Atteindre la neutralité climat, comme le vise l’Accord de Paris, pour stabiliser la hausse du thermomètre facilitera donc la tâche des conventions sur la biodiversité et la désertification.

Cela joue aussi dans l’autre sens. On lutte contre l’extension des déserts en plantant des arbres et en favorisant l’agroécologie. Cela permet d’absorber du CO2 de l’atmosphère pour le stocker dans les plantes et les sols. L’IPBS, le GIEC de la biodiversité, a identifié les principales causes d’extinction de la biodiversité. L’extension de pratiques agricoles dégradant le milieu naturel au détriment des forêts et des zones humides et la surpêche en mer figurent en pole position. Lutter contre ces pratiques renforce également les puits de carbone qui absorbent le CO2 de l’atmosphère. C’est bon pour le climat.

Les enjeux de ces trois conventions sont directement liés à la sécurité alimentaire mondiale. La guerre en Ukraine aggrave bien sûr la crise alimentaire dans le monde. Mais elle intervient dans un contexte déjà fragilisé par les chocs climatiques à répétition, l’affaiblissement de la diversité du vivant et l’érosion des sols dans le monde. L’envolée du thermomètre sur les grandes plaines canadiennes en 2021 – près de 50°C au pied des rocheuses – a par exemple amputé de 40 % la récolte de blé. Un montant pratiquement égal à une année d’exportation de blé de l’Ukraine !
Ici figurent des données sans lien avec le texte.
(** * Scheduler, task lifecycle manager and merge coordinator

    A shallow embedding of
      - libs/task_manager/src/task_manager.py        (Module TaskManager)
      - apps/brain/src/agents/enhanced_orchestrator.py (Module Orchestrator)
      - apps/brain/src/agents/orchestrator.py        (Module Sequential)
      - apps/brain/src/agents/merging_agent.py       (Module Merging)
    and the properties of the written specification checked against it. *)

From Stdlib Require Import ZArith Lia.
From stdpp Require Import gmap strings list fin_maps sets sorting.

#[local] Set Warnings "-register-all,-clear-no-such-hyp".
#[local] Open Scope Z_scope.

(* ===================================================================== *)
(** ** libs/task_manager/src/task_manager.py *)
(* ===================================================================== *)

Module TaskManager.

(** [class TaskStatus(Enum)] *)
Inductive TaskStatus :=
  | PENDING | RUNNING | COMPLETED | FAILED | CANCELLED | TIMEOUT.

#[global] Instance TaskStatus_eq_dec : EqDecision TaskStatus.
Proof. solve_decision. Defined.

(** The exception objects stored in [task.error]. *)
Inductive Error :=
  | MaxConcurrentReached                 (* Exception("Max concurrent tasks reached") *)
  | TaskTimeout (timeout : option nat)   (* Exception(f"Task timeout after {timeout}s") *)
  | CancelledByUser                      (* Exception("Task cancelled by user") *)
  | Raised (e : string).                 (* the exception raised by the unit of work *)

#[global] Instance Error_eq_dec : EqDecision Error.
Proof. solve_decision. Defined.

(** [@dataclass BackgroundTask].  [coro] is an opaque callable: what it does
    when awaited is supplied by the environment (see [Outcome]).  Cleanup
    handlers are opaque callables too, identified here by a name; calling one
    is recorded in the manager's [cleanup_calls] trace.  Time stamps are
    seconds ([datetime.now()] is an input of every operation that reads the
    clock).  The psutil figures of [resource] play no part below. *)
Record BackgroundTask := mkTask {
  task_id : string;
  name : string;
  status : TaskStatus;
  result : option string;
  error : option Error;
  created_at : Z;
  started_at : option Z;
  completed_at : option Z;
  cleanup_handlers : list string
}.

(** What [await task.coro()] (or [asyncio.wait_for] around it) does.  The
    value of a normal return is [None] when the unit of work returns Python's
    [None]. *)
Inductive Outcome :=
  | Returned (v : option string) (* normal return *)
  | RaisedTimeoutError           (* asyncio.TimeoutError *)
  | RaisedException (e : string) (* any other [Exception] *)
  | RaisedBaseException.         (* CancelledError and the like: no [except] clause matches *)

(** Control point of the coroutine [_execute_task(task, timeout)] that
    [create_task] hands to the event loop. *)
Inductive Phase :=
  | Scheduled (timeout : option nat)  (* created by asyncio.create_task, not started *)
  | Awaiting (timeout : option nat)   (* admitted, suspended at [await task.coro()] *)
  | Ended.                            (* returned *)

#[global] Instance Phase_eq_dec : EqDecision Phase.
Proof. solve_decision. Defined.

(** [class TaskManager].  Python's task objects are shared between the
    registry [self.tasks] and the running [_execute_task] coroutines, which
    keep their object after the registry dropped it: [objects] is the store of
    all task objects (keyed by their uuid), [tasks] the keys of the registry
    dict in insertion order, [executions] the coroutines. *)
Record TaskManager := mkManager {
  objects : gmap string BackgroundTask;
  executions : gmap string Phase;
  tasks : list string;
  max_concurrent_tasks : Z;
  running_tasks : Z;
  shutdown_requested : bool;
  cleanup_calls : list (string * string)
}.

(** [TaskManager.__init__] *)
Definition init (max_concurrent_tasks : Z) : TaskManager :=
  mkManager ∅ ∅ [] max_concurrent_tasks 0 false [].

Definition set_status (s : TaskStatus) (t : BackgroundTask) : BackgroundTask :=
  mkTask (task_id t) (name t) s (result t) (error t)
         (created_at t) (started_at t) (completed_at t) (cleanup_handlers t).
Definition set_result (r : option string) (t : BackgroundTask) : BackgroundTask :=
  mkTask (task_id t) (name t) (status t) r (error t)
         (created_at t) (started_at t) (completed_at t) (cleanup_handlers t).
Definition set_error (e : option Error) (t : BackgroundTask) : BackgroundTask :=
  mkTask (task_id t) (name t) (status t) (result t) e
         (created_at t) (started_at t) (completed_at t) (cleanup_handlers t).
Definition set_started_at (x : option Z) (t : BackgroundTask) : BackgroundTask :=
  mkTask (task_id t) (name t) (status t) (result t) (error t)
         (created_at t) x (completed_at t) (cleanup_handlers t).
Definition set_completed_at (x : option Z) (t : BackgroundTask) : BackgroundTask :=
  mkTask (task_id t) (name t) (status t) (result t) (error t)
         (created_at t) (started_at t) x (cleanup_handlers t).

Definition with_objects (o : gmap string BackgroundTask) (m : TaskManager) : TaskManager :=
  mkManager o (executions m) (tasks m) (max_concurrent_tasks m) (running_tasks m)
            (shutdown_requested m) (cleanup_calls m).
Definition with_executions (e : gmap string Phase) (m : TaskManager) : TaskManager :=
  mkManager (objects m) e (tasks m) (max_concurrent_tasks m) (running_tasks m)
            (shutdown_requested m) (cleanup_calls m).
Definition with_tasks (l : list string) (m : TaskManager) : TaskManager :=
  mkManager (objects m) (executions m) l (max_concurrent_tasks m) (running_tasks m)
            (shutdown_requested m) (cleanup_calls m).
Definition with_running_tasks (n : Z) (m : TaskManager) : TaskManager :=
  mkManager (objects m) (executions m) (tasks m) (max_concurrent_tasks m) n
            (shutdown_requested m) (cleanup_calls m).
Definition with_shutdown_requested (b : bool) (m : TaskManager) : TaskManager :=
  mkManager (objects m) (executions m) (tasks m) (max_concurrent_tasks m) (running_tasks m)
            b (cleanup_calls m).
Definition with_cleanup_calls (c : list (string * string)) (m : TaskManager) : TaskManager :=
  mkManager (objects m) (executions m) (tasks m) (max_concurrent_tasks m) (running_tasks m)
            (shutdown_requested m) c.

(** [self.tasks.get(task_id)] *)
Definition tasks_get (m : TaskManager) (id : string) : option BackgroundTask :=
  if decide (id ∈ tasks m) then objects m !! id else None.

(** [self.tasks[task_id] = task]: a key already present keeps its place. *)
Definition dict_keys_set (id : string) (keys : list string) : list string :=
  if decide (id ∈ keys) then keys else keys ++ [id].

(** [create_task]: builds the record in state PENDING, registers it, hands
    [_execute_task(task, timeout)] to the event loop and returns the id.  The
    id is the fresh uuid4 drawn by the call. *)
Definition create_task (id nm : string) (handlers : list string)
    (timeout : option nat) (now : Z) (m : TaskManager) : string * TaskManager :=
  let task := mkTask id nm PENDING None None now None None handlers in
  (id, with_executions (<[id := Scheduled timeout]> (executions m))
         (with_tasks (dict_keys_set id (tasks m))
            (with_objects (<[id := task]> (objects m)) m))).

(** [_cleanup_task]: every handler is called, one after the other; a handler
    that raises is logged and the loop goes on. *)
Definition _cleanup_task (t : BackgroundTask) (m : TaskManager) : TaskManager :=
  with_cleanup_calls
    (cleanup_calls m ++ ((λ h, (task_id t, h)) <$> cleanup_handlers t)) m.

(** [_execute_task], up to the first suspension: the admission section under
    the lock.  At the ceiling the record is failed and the coroutine returns;
    otherwise the counter is incremented and the record becomes RUNNING. *)
Definition execute_task_admit (t : BackgroundTask) (timeout : option nat)
    (now : Z) (m : TaskManager) : TaskManager :=
  let id := task_id t in
  if decide (max_concurrent_tasks m ≤ running_tasks m) then
    with_executions (<[id := Ended]> (executions m))
      (with_objects
         (<[id := set_error (Some MaxConcurrentReached) (set_status FAILED t)]> (objects m)) m)
  else
    with_executions (<[id := Awaiting timeout]> (executions m))
      (with_objects
         (<[id := set_started_at (Some now) (set_status RUNNING t)]> (objects m))
         (with_running_tasks (running_tasks m + 1) m)).

(** The [try]/[except] part of [_execute_task], once the awaited unit of work
    is over. *)
Definition apply_outcome (timeout : option nat) (o : Outcome)
    (t : BackgroundTask) : BackgroundTask :=
  match o with
  | Returned v => set_status COMPLETED (set_result v t)
  | RaisedTimeoutError => set_error (Some (TaskTimeout timeout)) (set_status TIMEOUT t)
  | RaisedException e => set_error (Some (Raised e)) (set_status FAILED t)
  | RaisedBaseException => t
  end.
(** * Blogify backend: content lifecycle and engagement counters

    A shallow embedding of the Mongoose models [Post] and [Comment]
    (their schema validators and [pre]/[post] save hooks) and of the
    Express handlers of the posts and comments routers, followed by the
    properties of the derived fields (slug, read time, publication date),
    of the like and comment counters and of the two-level comment thread.

    Conventions of the embedding.
    - A JavaScript string is a [string]; every [ascii] stands for the
      UTF-16 code unit of the same number (0..255).
    - An [ObjectId] is a natural number.  Identifiers reaching a handler
      are well-formed, so the [CastError] branches of the handlers are
      not represented.  A fresh identifier is drawn from the counter
      [nextId] of the store.
    - [new Date()] is the argument [now] of a handler.
    - The [auth] middleware has run: a handler receives the user it put in
      [req.user].
    - The fields [updatedAt] of both schemas and the population of user
      references in responses are left out. *)

From Stdlib Require Import Ascii String.
From stdpp Require Import gmap strings list sorting.

Open Scope string_scope.

(** ** JavaScript string primitives used by the models and routers *)

Module JS.

(** The code units matched by [\s] (and removed by [trim]) below 256:
    tab, line feed, vertical tab, form feed, carriage return, space and
    no-break space. *)
Definition is_space (c : ascii) : bool :=
  let n := nat_of_ascii c in
  bool_decide (n = 9 ∨ n = 10 ∨ n = 11 ∨ n = 12 ∨ n = 13 ∨ n = 32 ∨ n = 160).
Ce qu’on peut attendre de la COP15 à Montréal

L’objectif principal est de s’accorder sur un cadre global post-2020, succédant à celui couvrant la période 2010-2020 qui n’a pas atteint ses objectifs. Le projet préparé avant la conférence identifie 21 cibles à atteindre en 2030 pour enrayer l’érosion du vivant. Il prévoit deux types d’action emblématiques.

Primo, porter les aires protégées à 30 % des surfaces terrestres et des eaux continentales (contre 17% précédemment). L’objectif est ambitieux. Restent à définir des règles précises de monitoring et de reporting, sans lesquelles chaque pays peut facilement pratiquer de la conservation au rabais. Le risque est également que l’attention portée aux 30% provoque une accentuation des pressions environnementales sur les 70% restants.

Secundo, supprimer les aides publiques néfastes à la biodiversité. Ici encore, cela exige la mise en place d’une métrique commune pour mesurer ces dépenses et contrôler leur évolution dans le temps. La Chine qui préside la réunion a par ailleurs annoncé la création d’un nouveau fonds international destiné à financer la protection de la diversité du vivant dans les pays moins avancés. Elle a également promis de l’abonder. Les plus grandes réserves de biodiversité se trouvent en effet au Sud alors que le Nord a une responsabilité historique dans la dégradation des écosystèmes naturels.

Au-delà des déclarations d’intention, les progrès de ce cadre d’action global dépendent en premier lieu de la capacité des COP biodiversité à mettre en place un dispositif rigoureux de mesure et de suivi. C’est un enjeu techniquement complexe et politiquement délicat car nombre de pays sont réticents à se conformer à une telle discipline. C’est pourtant à cette condition que les futures COP biodiversité permettront d’enrayer l’érosion de l’abondance du vivant.